Putra Joko Widodo itu, terlihat percaya diri turun dari tangga pesawat dengan memakai Noken (tas tradisional) Papua.
Kedatangan orang nomor dua Indonesia di Biak untuk mengawali kunjungan kerjanya, disambut Gubernur Papua Mathius Derek Fakhiri beserta jajaran Forkompinda Papua.
Ketika tiba di Bandara, Gibran juga disambut meriah oleh para penari yang menampilkan tarian tradisional dengan diiringi alat musik tifa.
Apa saja kegiatan Gibran selama berada di Papua?
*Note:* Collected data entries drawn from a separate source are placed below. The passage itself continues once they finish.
Definition tile_cost (k : nat) (h : list (option device_buffer))
    (t : table_view) : nat :=
  total_cost (derive_cost (tile_cells k)) h (columns t).

Definition ev_ok (p : primitive) (mr : option memory_resource)
    (s : option cudaStream_t) : invocation :=
  mk_invocation p mr s None.
Definition ev_failed (p : primitive) (mr : option memory_resource)
    (s : option cudaStream_t) (e : cudf_error) : invocation :=
  mk_invocation p mr s (Some e).

Definition through (mr : memory_resource) (b : device_buffer) : Prop :=
  buf_mr b = mr.

Definition buffer_count (t : table_view) : nat :=
  length (flat_map column_buffers (columns t)).

Definition cross_join_cells (left right : table_view) : nat :=
  num_rows left * num_rows right * (buffer_count left + buffer_count right).

(** What a cross join that returned [t] has done: [t] owns exactly the
    buffers allocated, satisfies the Table invariant, and has the rows of
    the Cartesian product in right-row-fastest order. *)
Record joined (left right : table_view) (tag : device_buffer -> Prop)
    (evs : list invocation) (w w' : world) (t : table)
    (bs : list device_buffer) : Prop := {
  j_built : built tag evs w w' (flat_map column_buffers (columns t)) bs;
  j_cells : total_cells bs = cross_join_cells left right;
  j_ok : table_ok (heap w') t = true;
  j_rows : num_rows t = num_rows left * num_rows right;
  j_cols : num_columns t = num_columns left + num_columns right;
  j_schema : schema t = schema left ++ schema right;
  j_buffers : buffer_count t = buffer_count left + buffer_count right;
  j_row : forall i, i < num_rows left * num_rows right ->
            row (heap w') t i =
            row (heap w) left (i / num_rows right) ++
            row (heap w) right (i mod num_rows right)
}.

(** The invocations a successful call makes. *)
Definition path_events (left right : table_view) (mr : memory_resource)
    (s : cudaStream_t) : list invocation :=
  if (0 =? num_rows left) || (0 =? num_rows right)
  then [ev_ok prim_empty_like None None; ev_ok prim_empty_like None None;
        ev_ok prim_table None None]
  else [ev_ok prim_repeat (Some mr) (Some s); ev_ok prim_tile (Some mr) None;
        ev_ok prim_table None None].

(** The resource the buffers of the result come from. *)
Definition path_resource (left right : table_view) (mr : memory_resource)
  : memory_resource :=
  if (0 =? num_rows left) || (0 =? num_rows right)
  then get_default_resource else mr.

(** What the call-site of each primitive gives it, as [cross_join] is
    written: the caller's stream goes to Row-Repetition; Empty-Like and the
    table constructor have no stream argument.  Nothing is said of
    Row-Tiling. *)
Definition stream_rule (s : cudaStream_t) (ev : invocation) : Prop :=
  match inv_prim ev with
  | prim_repeat => inv_stream ev = Some s
  | prim_tile => True
  | prim_empty_like | prim_table => inv_stream ev = None
  end.

(** The caller's resource goes to Row-Repetition and Row-Tiling; Empty-Like
    and the table constructor have no resource argument. *)
Definition resource_rule (mr : memory_resource) (ev : invocation) : Prop :=
  match inv_prim ev with
  | prim_repeat | prim_tile => inv_mr ev = Some mr
  | prim_empty_like | prim_table => inv_mr ev = None
  end.

(** Every buffer of the column is live and was allocated through [mr]. *)
Definition allocated_through (h : list (option device_buffer))
    (mr : memory_resource) (c : column_view) : Prop :=
  Forall (fun id => exists b, h !! id = Some (Some b) /\ buf_mr b = mr)
    (column_buffers c).

(** ** A small device to run the join on

    The example of the specification: a left table of one column and two
    rows (1, 2), a right table of one nullable column and three rows
    (10, 20, 30), on a device with a hundred free cells. *)
Definition example_world : world :=
  mk_world [Some (mk_buffer [1; 2]%Z 7 7);
            Some (mk_buffer [10; 20; 30]%Z 7 7);
            Some (mk_buffer [1; 0; 1]%Z 7 7);
            Some (mk_buffer [] 7 7);
            Some (mk_buffer [42]%Z 7 7)] 100 [].
Definition example_left : table_view :=
  mk_table [mk_column INT32 2 0 None] 2.
Definition example_right : table_view :=
  mk_table [mk_column INT64 3 1 (Some 2)] 3.
(** A table with no rows, a table with no columns, and a one-row table. *)
Definition example_no_rows : table_view :=
  mk_table [mk_column INT64 0 3 None] 0.
Definition example_no_columns : table_view := mk_table [] 0.
Definition example_single_row : table_view :=
  mk_table [mk_column INT8 1 4 None] 1.

(** The cells the second join of a nesting of three tables takes. *)
Definition nested_cells (a b c : table_view) : nat :=
  num_rows a * num_rows b * num_rows c *
  (buffer_count a + buffer_count b + buffer_count c).

(** The example device with room for seventeen cells only: the repetition
    of the left table fits, the null mask of the tiled right table does
    not. *)
Definition tight_world : world :=
  mk_world [Some (mk_buffer [1; 2]%Z 7 7);
            Some (mk_buffer [10; 20; 30]%Z 7 7);
            Some (mk_buffer [1; 0; 1]%Z 7 7)] 17 [].

(** ** Vocabulary of the further properties *)

(** All the rows of a table, in order. *)
Definition rows (h : list (option device_buffer)) (t : table_view)
  : list (list (option (Z * option Z))) :=
  map (row h t) (seq 0 (num_rows t)).

(** The Cartesian product of two lists of rows, the rows of the second
    cycling fastest. *)
Definition cartesian {A} (xs ys : list (list A)) : list (list A) :=
  flat_map (fun x => map (fun y => x ++ y) ys) xs.

(** [column_view::nullable()]: the column has a null mask. *)
Definition nullable (c : column_view) : bool :=
  match col_null_mask c with
  | Some _ => true
  | None => false
  end.

(** * Properties *)

(** ** Device memory *)

Lemma total_cells_app bs1 bs2 :
  total_cells (bs1 ++ bs2) = total_cells bs1 + total_cells bs2.
Proof. unfold total_cells. by rewrite map_app, list_sum_app. Qed.

Lemma read_buffer_app_l h ext id cs :
  read_buffer h id = Some cs -> read_buffer (h ++ ext) id = Some cs.
Proof.
  unfold read_buffer. destruct (h !! id) as [ob|] eqn:E; [|done].
  intros H. by rewrite (lookup_app_l_Some _ _ _ _ E).
Qed.

Lemma read_column_app_l h ext c dm :
  read_column h c = Some dm -> read_column (h ++ ext) c = Some dm.
Proof.
  unfold read_column.
  destruct (read_buffer h (col_data c)) as [d|] eqn:Ed; [|done].
  rewrite (read_buffer_app_l _ ext _ _ Ed).
  destruct (col_null_mask c) as [k|]; [|done].
  destruct (read_buffer h k) as [m|] eqn:Em; [|done].
  by rewrite (read_buffer_app_l _ ext _ _ Em).
Qed.

Lemma element_app_l h ext c i :
  is_Some (read_column h c) -> element (h ++ ext) c i = element h c i.
Proof.
  intros [dm E]. unfold element.
  by rewrite (read_column_app_l _ ext _ _ E), E.
Qed.

(** Freeing a run of live buffers leaves holes and gives the cells back. *)
Lemma free_run bs : forall pre post fr tr,
  foldr device_free (mk_world (pre ++ map Some bs ++ post) fr tr)
    (seq (length pre) (length bs))
  = mk_world (pre ++ replicate (length bs) None ++ post)
      (fr + total_cells bs) tr.
Proof.
  induction bs as [|b bs IH]; intros pre post fr tr; simpl.
  - f_equal. unfold total_cells. simpl. lia.
  - specialize (IH (pre ++ [Some b]) post fr tr).
    rewrite length_app in IH. simpl in IH.
    replace (length pre + 1) with (S (length pre)) in IH by lia.
    rewrite <- !app_assoc in IH. simpl in IH. rewrite IH.
    unfold device_free, read_buffer. simpl.
    rewrite list_lookup_middle by done. simpl.
    f_equal.
    + replace (length pre) with (length pre + 0) at 1 by lia.
      by rewrite insert_app_r.
    + unfold total_cells. simpl. lia.
Qed.

Lemma destroy_columns_flat cs w :
  destroy_columns cs w = foldr device_free w (flat_map column_buffers cs).
Proof.
  induction cs as [|c cs IH]; simpl; [done|].
  by rewrite foldr_app, <- IH.
Qed.

(** ** Repeating and tiling cells *)

Lemma length_repeat_cells {A} k (l : list A) :
  length (repeat_cells k l) = length l * k.
Proof.
  unfold repeat_cells. induction l as [|a l IH]; simpl; [done|].
  rewrite length_app, length_replicate, IH. lia.
Qed.

Lemma length_tile_cells {A} k (l : list A) :
  length (tile_cells k l) = length l * k.
Proof.
  unfold tile_cells. induction k as [|k IH]; simpl; [lia|].
  rewrite length_app, IH. lia.
Qed.

(** Output row [i] of a repetition is input row [i / k]. *)
Lemma lookup_repeat_cells {A} k (l : list A) i :
  0 < k -> repeat_cells k l !! i = l !! (i / k).
Proof.
  intros Hk. unfold repeat_cells. revert i.
  induction l as [|a l IH]; intros i; simpl; [done|].
  destruct (decide (i < k)) as [Hlt|Hge].
  - rewrite lookup_app_l by (by rewrite length_replicate).
    rewrite Nat.div_small by done. by apply lookup_replicate_2.
  - rewrite lookup_app_r by (rewrite length_replicate; lia).
    rewrite length_replicate, IH.
    replace i with ((i - k) + 1 * k) at 2 by lia.
    rewrite Nat.div_add by lia.
    by replace ((i - k) / k + 1) with (S ((i - k) / k)) by lia.
Qed.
Berdasarkan data yang diterima media ini menyebutkan, selain Biak, Gibran akan berkunjung ke Yahukiomo, Provinsi Papua Pegunungan.
Gibran juga melakukan peninjauan infrastruktur sekolah rakyat, sektor kesehatan, sekaligus memastikan pemerataan pembangunan Papua berjalan dengan baik.
Lokasi pertama yang dikunjungi Gibran setelah penyambutan di Bandara yakni, Sekolah Rakyat Menengah Atas Biak 41.
Setelah dari sekolah rakyat Wapres juga lakukan kunjungan ke sejumlah titik salah satunya ke Pasar Ikan Fondai Biak.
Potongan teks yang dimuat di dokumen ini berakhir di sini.